Definition depart : StepPayload :=
  {| maneuver_instruction := None; step_name := "Main Street";
     step_distance := lit 412.6 |}.
Definition merge : StepPayload :=
  {| maneuver_instruction := Some "Merge onto I-30 West"; step_name := "I-30";
     step_distance := lit 48210.5 |}.
Definition arrive : StepPayload :=
  {| maneuver_instruction := None; step_name := "";
     step_distance := lit 0 |}.

(** A step whose instruction is present and empty. *)
Definition unnamed_turn : StepPayload :=
  {| maneuver_instruction := Some ""; step_name := "Elm Street";
     step_distance := lit 120.4 |}.

(** [[lon, lat]] pairs, as GeoJSON has them. *)
Definition short_line : list (@number RationalNumber * @number RationalNumber) :=
  [ (lit (-96.7968), lit 32.7762); (lit (-97.0403), lit 32.7600); (lit (-97.3327), lit 32.7531) ].

Definition long_line : list (@number RationalNumber * @number RationalNumber) :=
  [ (lit (-96.7968), lit 32.7762); (lit (-97.1000), lit 31.5000); (lit (-97.7436), lit 30.2711) ].

Definition leg_of (ss : list StepPayload) : LegPayload := {| steps := ss |}.

Definition route_along (line : list (@number RationalNumber * @number RationalNumber))
  (ss : list StepPayload) : RoutePayload :=
  {| legs := [ leg_of ss ]; geometry_coordinates := Some line |}.

Definition route_of (line : list (@number RationalNumber * @number RationalNumber))
  (ss : list StepPayload) : RouteData :=
  {| code := "Ok"; routes := [ route_along line ss ] |}.

Definition three_steps : list StepPayload := [depart; merge; arrive].

Definition to_fort_worth : Answers :=
  {| answer_from := GeoData [dallas]; answer_to := GeoData [fort_worth];
     answer_route := RouteJson (route_of short_line three_steps) |}.

Definition to_austin : Answers :=
  {| answer_from := GeoData [dallas]; answer_to := GeoData [austin];
     answer_route := RouteJson (route_of long_line three_steps) |}.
******
> _About this task_
Restate the whole listing word for word so that no line differs from the original.

> _Response below_
Definition depart : StepPayload :=
  {| maneuver_instruction := None; step_name := "Main Street";
     step_distance := lit 412.6 |}.
Definition merge : StepPayload :=
  {| maneuver_instruction := Some "Merge onto I-30 West"; step_name := "I-30";
     step_distance := lit 48210.5 |}.
Definition arrive : StepPayload :=
  {| maneuver_instruction := None; step_name := "";
     step_distance := lit 0 |}.

(** A step whose instruction is present and empty. *)
Definition unnamed_turn : StepPayload :=
  {| maneuver_instruction := Some ""; step_name := "Elm Street";
     step_distance := lit 120.4 |}.

(** [[lon, lat]] pairs, as GeoJSON has them. *)
Definition short_line : list (@number RationalNumber * @number RationalNumber) :=
  [ (lit (-96.7968), lit 32.7762); (lit (-97.0403), lit 32.7600); (lit (-97.3327), lit 32.7531) ].

Definition long_line : list (@number RationalNumber * @number RationalNumber) :=
  [ (lit (-96.7968), lit 32.7762); (lit (-97.1000), lit 31.5000); (lit (-97.7436), lit 30.2711) ].

Definition leg_of (ss : list StepPayload) : LegPayload := {| steps := ss |}.

Definition route_along (line : list (@number RationalNumber * @number RationalNumber))
  (ss : list StepPayload) : RoutePayload :=
  {| legs := [ leg_of ss ]; geometry_coordinates := Some line |}.

Definition route_of (line : list (@number RationalNumber * @number RationalNumber))
  (ss : list StepPayload) : RouteData :=
  {| code := "Ok"; routes := [ route_along line ss ] |}.

Definition three_steps : list StepPayload := [depart; merge; arrive].

Definition to_fort_worth : Answers :=
  {| answer_from := GeoData [dallas]; answer_to := GeoData [fort_worth];
     answer_route := RouteJson (route_of short_line three_steps) |}.

Definition to_austin : Answers :=
  {| answer_from := GeoData [dallas]; answer_to := GeoData [austin];
     answer_route := RouteJson (route_of long_line three_steps) |}.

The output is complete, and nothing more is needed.